> _Given records_

----------------

(** The honest run of a program that evaluates: used by the theorem, and for shards. *)
Lemma honest_accepted program domains outputs circuit cs config virts outs :
  ExactArithmetic A → TotalArithmetic A → Roomy L →
  map_Forall (λ _ d, domain_typed d) domains →
  new_with_public_outputs program domains outputs = Ok circuit →
  rms_free (instructions program) → typed_program program →
  configured (configure_with_params (params circuit)) cs config → cs_ok cs →
  eval_program checked_total (input_values program) (weight_values program) (instructions program) [] = Some virts →
  Forall2 (λ index out, virts !! index = Some out) outputs outs →
  ∃ d, synthesize circuit config empty_log = Some (Ok d) ∧
    ∀ planner grid, agrees planner grid (dn_calls d) → padded cs (dn_calls d) →
      (∀ instance, public_instance (assembler config) = Some instance →
        published grid instance 0 (encoded (input_values program ++ weight_values program ++ outs))) →
      satisfied planner grid cs (dn_calls d).
Proof using HashOrderLaws0.
  intros Hexact Htotal Hroomy Hd Hnew Hr Ht Hcfg Hcs Heval Houts.
  unfold new_with_public_outputs in Hnew. destruct (_ || _); [done|]. injection Hnew as <-.
  set (self := mkAssemblerCircuit (from_program program domains outputs) program true []) in *.
  pose proof (configured_mwp _ _ _ _ Hcfg (configure_with_params_ok _ (params self) Hd)) as Hinst.
  assert (rms_norm (assembler config) = ∅) as He by (eapply rms_free_empty; [|exact Hinst]; exact Hr).
  destruct (synthesize_returns self config virts outs cs Hinst eq_refl eq_refl He Hr Heval Houts empty_log) as (u & n & calls & Hrun & _).
  eexists. split; [exact Hrun|]. intros planner grid Hag Hpad Hpub. cbn [dn_calls] in *.
  apply satisfied_intro; [done..|].
  apply (synthesize_complete self config virts outs cs Hinst eq_refl eq_refl He Hr Heval Houts planner grid calls Hcs Hag Ht Hpub eq_refl
    empty_log u n calls Hrun). done.
Qed.

(** C6. Honest provers are accepted.  When the reference semantics evaluates a
    typed program, every partial sum in [i128], its circuit is synthesized without
    error or panic on a layouter with room, and every grid that holds the honest
    witnesses and has the inputs, weights and selected outputs as its public
    values satisfies the circuit. *)
Theorem honest_program_accepted program domains outputs circuit cs config virts outs :
  ExactArithmetic A → TotalArithmetic A → Roomy L →
  map_Forall (λ _ d, domain_typed d) domains →
  new_with_public_outputs program domains outputs = Ok circuit →
  rms_free (instructions program) → typed_program program →
  configured (configure_with_params (params circuit)) cs config → cs_ok cs →
  eval_program checked_total (input_values program) (weight_values program) (instructions program) [] = Some virts →
  Forall2 (λ index out, virts !! index = Some out) outputs outs →
  ∃ d, synthesize circuit config empty_log = Some (Ok d) ∧
    ∀ planner grid, agrees planner grid (dn_calls d) → padded cs (dn_calls d) →
      (∀ instance, public_instance (assembler config) = Some instance →
        published grid instance 0 (encoded (input_values program ++ weight_values program ++ outs))) →
      satisfied planner grid cs (dn_calls d).
Proof using HashOrderLaws0. apply honest_accepted. Qed.
End Theorems.

(** The circuits the code makes: by one of its two constructors, with the
    witnesses dropped or not. *)
Inductive made `{Blake3} : AssemblerCircuit → Prop :=
| made_public program domains outputs circuit :
    new_with_public_outputs program domains outputs = Ok circuit → made circuit
| made_boundary program domains inputs outputs prefix circuit :
    new_with_boundary_commitments program domains inputs outputs prefix = Ok circuit → made circuit
| made_without_witnesses circuit : made circuit → made (without_witnesses circuit).

(** The parameters of such a circuit hold its shape. *)
Lemma made_shape `{Blake3} circuit :
  made circuit →
  params_instructions (params circuit) = instructions (program circuit) ∧
  input_shapes (params circuit) = length <$> input_values (program circuit) ∧
  weight_shapes (params circuit) = length <$> weight_values (program circuit) ∧
  leaf_prefix_len (params circuit) = length (leaf_prefix circuit).
Proof.
  induction 1 as [p domains outputs c E|p domains ins outs prefix c E|c _ IH]; [| |exact IH].
  - unfold new_with_public_outputs in E. destruct (_ || _); [done|]. by injection E as <-.
  - unfold new_with_boundary_commitments in E. cbv zeta in E. destruct (_ || _); [done|]. by injection E as <-.
Qed.

Lemma same_lengths {T} (l l' : list (list T)) :
  length <$> l = length <$> l' → Forall2 (λ t t', length t = length t') l l'.
Proof.
  revert l'. induction l as [|t l IH]; intros [|t' l']; rewrite ?fmap_cons; try done.
  intros [= Ht Hl]. constructor; [done|]. by apply IH.
Qed.

Lemma made_same_shape `{Blake3} circuit circuit' :
  made circuit → made circuit' → params circuit = params circuit' →
  same_shape (program circuit) (program circuit') ∧ length (leaf_prefix circuit) = length (leaf_prefix circuit').
Proof.
  intros (Ei & Es & Ew & El)%made_shape (Ei' & Es' & Ew' & El')%made_shape Hp. rewrite <-Hp in *.
  split; [|congruence]. split; [congruence|apply same_lengths; congruence..].
Qed.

----------------

Wherever the string "rewrite" occurs in the data, copy the line that holds it.

> _Result of the task_
  revert l'. induction l as [|t l IH]; intros [|t' l']; rewrite ?fmap_cons; try done.
  intros (Ei & Es & Ew & El)%made_shape (Ei' & Es' & Ew' & El')%made_shape Hp. rewrite <-Hp in *.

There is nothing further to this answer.